On 07.10.25 15:12, Nazir Bilal Yavuz wrote:

1 - A new sgml_syntax_check.pl script was added to handle tab, nbsp,
and xmllint validation checks.
1.1 - It is registered as the sgml_syntax_check test in the Meson build.
1.2 - These checks are run when executing 'make check' or 'meson test
sgml_syntax_check' commands.
1.3 - During the creation of postgres-full.xml, the script performs
tab and nbsp checks. The xmllint check is skipped there, since
validation is already handled by the --valid option. So, we do not run
the same check twice.

I think including the xmllint support in the new sgml_syntax_check is
overkill, since the normal build already runs xmllint, or you could
alternatively just write it into the build description file (makefile or
meson.build). The build commands should be visible in the build
description file, not layered into some other script.
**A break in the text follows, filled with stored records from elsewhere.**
Lemma validate_json_shape_Ok limits document v :
  (VerifyLimits.max_json_nodes limits < u64_bound)%N → (VerifyLimits.max_total_json_string_bytes limits < u64_bound)%N →
  validate_json_shape limits document v = Ok () ↔ json_bounded limits v.
Proof.
  intros Hn Hs. unfold validate_json_shape.
  rewrite shape_loop_Ok by (done || lia || (rewrite stack_nodes_cons; cbn; lia)).
  rewrite stack_nodes_cons, stack_strings_cons, stack_shape_cons.
  change (stack_nodes []) with 0. change (stack_strings []) with 0%N. rewrite Nat.add_0_r, !N.add_0_l, N.add_0_r.
  split; [intros (? & ? & ? & _); by constructor|]. intros [? ? ?]. split_and!; [done..|constructor].
Qed.

Lemma validate_json_shape_returns limits document v : no_panic (validate_json_shape limits document v).
Proof. apply shape_loop_returns. rewrite stack_nodes_cons. cbn. lia. Qed.

(** ** Documents without duplicate keys *)

(** A token tree without errors and without an object that names a key twice. *)
Fixpoint token_unique (t : Token.t) : Prop :=
  match t with
  | Token.F64 bits => is_finite bits
  | Token.Seq l => all token_unique l
  | Token.Map l => NoDup l.*1 ∧ all (λ e, token_unique e.2) l
  | Token.Error _ => False
  | _ => True
  end.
I suggest the following approach:

- Change sgml_syntax_check.pl into a smaller script that just checks for
tabs and nbsp. (Maybe a different name then.)

- Add a call of that script to the build of postgres-full.xml.

- Change the "check" target to just depend on postgres-full.xml, without
its own commands.

And then replicate that logic in meson.

#4Nazir Bilal Yavuz
byavuz81@gmail.com
In reply to: Peter Eisentraut (#3)
1 attachment(s)
Re: Improve docs syntax checking and enable it in the meson build

Hi,

Thank you for looking into this!

On Wed, 15 Oct 2025 at 21:32, Peter Eisentraut <peter@eisentraut.org> wrote:

On 07.10.25 15:12, Nazir Bilal Yavuz wrote:

1 - A new sgml_syntax_check.pl script was added to handle tab, nbsp,
and xmllint validation checks.
1.1 - It is registered as the sgml_syntax_check test in the Meson build.
1.2 - These checks are run when executing 'make check' or 'meson test
sgml_syntax_check' commands.
1.3 - During the creation of postgres-full.xml, the script performs
tab and nbsp checks. The xmllint check is skipped there, since
validation is already handled by the --valid option. So, we do not run
the same check twice.

I think including the xmllint support in the new sgml_syntax_check is
overkill, since the normal build already runs xmllint, or you could
alternatively just write it into the build description file (makefile or
meson.build). The build commands should be visible in the build
description file, not layered into some other script.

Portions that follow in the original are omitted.